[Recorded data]
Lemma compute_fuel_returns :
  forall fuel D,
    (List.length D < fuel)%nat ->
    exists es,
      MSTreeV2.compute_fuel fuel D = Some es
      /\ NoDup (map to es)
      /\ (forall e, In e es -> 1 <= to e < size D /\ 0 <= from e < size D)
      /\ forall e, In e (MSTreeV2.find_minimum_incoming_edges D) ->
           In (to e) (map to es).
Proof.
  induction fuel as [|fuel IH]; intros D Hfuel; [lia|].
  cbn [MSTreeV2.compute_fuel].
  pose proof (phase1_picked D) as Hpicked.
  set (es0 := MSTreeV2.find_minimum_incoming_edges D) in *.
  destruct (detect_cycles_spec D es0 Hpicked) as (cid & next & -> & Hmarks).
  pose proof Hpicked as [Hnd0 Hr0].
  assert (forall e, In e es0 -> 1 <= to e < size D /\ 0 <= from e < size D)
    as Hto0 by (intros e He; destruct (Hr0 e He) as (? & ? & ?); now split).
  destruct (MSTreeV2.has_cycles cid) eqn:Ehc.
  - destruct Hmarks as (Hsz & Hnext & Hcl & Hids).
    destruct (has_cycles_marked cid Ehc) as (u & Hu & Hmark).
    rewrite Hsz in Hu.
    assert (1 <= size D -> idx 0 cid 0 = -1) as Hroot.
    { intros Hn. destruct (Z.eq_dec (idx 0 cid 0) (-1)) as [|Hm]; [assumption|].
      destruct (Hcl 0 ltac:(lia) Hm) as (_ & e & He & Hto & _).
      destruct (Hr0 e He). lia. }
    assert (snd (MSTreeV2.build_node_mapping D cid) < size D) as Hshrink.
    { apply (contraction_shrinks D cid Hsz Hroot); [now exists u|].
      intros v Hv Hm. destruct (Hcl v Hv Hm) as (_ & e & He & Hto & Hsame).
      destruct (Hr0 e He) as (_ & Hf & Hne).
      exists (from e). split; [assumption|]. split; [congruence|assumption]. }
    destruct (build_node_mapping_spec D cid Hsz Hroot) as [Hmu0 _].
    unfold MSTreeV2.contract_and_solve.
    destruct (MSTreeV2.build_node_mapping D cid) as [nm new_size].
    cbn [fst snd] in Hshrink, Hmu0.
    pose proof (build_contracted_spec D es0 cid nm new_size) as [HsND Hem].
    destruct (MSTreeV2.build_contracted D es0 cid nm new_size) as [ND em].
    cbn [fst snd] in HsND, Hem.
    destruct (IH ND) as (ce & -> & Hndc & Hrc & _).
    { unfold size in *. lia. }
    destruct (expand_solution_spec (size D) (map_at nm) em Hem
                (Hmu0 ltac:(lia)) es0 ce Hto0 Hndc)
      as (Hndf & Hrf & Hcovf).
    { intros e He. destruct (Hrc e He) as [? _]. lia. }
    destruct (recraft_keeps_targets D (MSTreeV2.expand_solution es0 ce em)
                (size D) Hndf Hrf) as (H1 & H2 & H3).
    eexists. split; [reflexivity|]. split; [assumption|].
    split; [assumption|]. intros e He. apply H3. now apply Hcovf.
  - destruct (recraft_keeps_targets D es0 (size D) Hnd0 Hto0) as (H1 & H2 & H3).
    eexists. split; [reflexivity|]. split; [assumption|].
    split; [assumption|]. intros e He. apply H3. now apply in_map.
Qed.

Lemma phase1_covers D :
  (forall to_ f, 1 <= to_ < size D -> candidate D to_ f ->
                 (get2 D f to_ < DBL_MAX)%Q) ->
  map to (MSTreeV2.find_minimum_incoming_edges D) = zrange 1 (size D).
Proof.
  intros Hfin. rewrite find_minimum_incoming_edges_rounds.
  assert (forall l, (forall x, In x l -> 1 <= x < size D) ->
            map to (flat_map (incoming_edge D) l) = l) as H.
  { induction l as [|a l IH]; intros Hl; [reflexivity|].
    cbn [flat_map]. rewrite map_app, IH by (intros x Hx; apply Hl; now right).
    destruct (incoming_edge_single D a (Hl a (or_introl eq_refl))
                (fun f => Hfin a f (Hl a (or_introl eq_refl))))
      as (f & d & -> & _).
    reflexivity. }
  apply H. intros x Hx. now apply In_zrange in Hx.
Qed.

## Instructions to follow
Working from the entries above, find every line in which the word "apply" occurs and copy it.

## Task result
    { apply (contraction_shrinks D cid Hsz Hroot); [now exists u|].
    split; [assumption|]. intros e He. apply H3. now apply Hcovf.
    split; [assumption|]. intros e He. apply H3. now apply in_map.
    cbn [flat_map]. rewrite map_app, IH by (intros x Hx; apply Hl; now right).
  apply H. intros x Hx. now apply In_zrange in Hx.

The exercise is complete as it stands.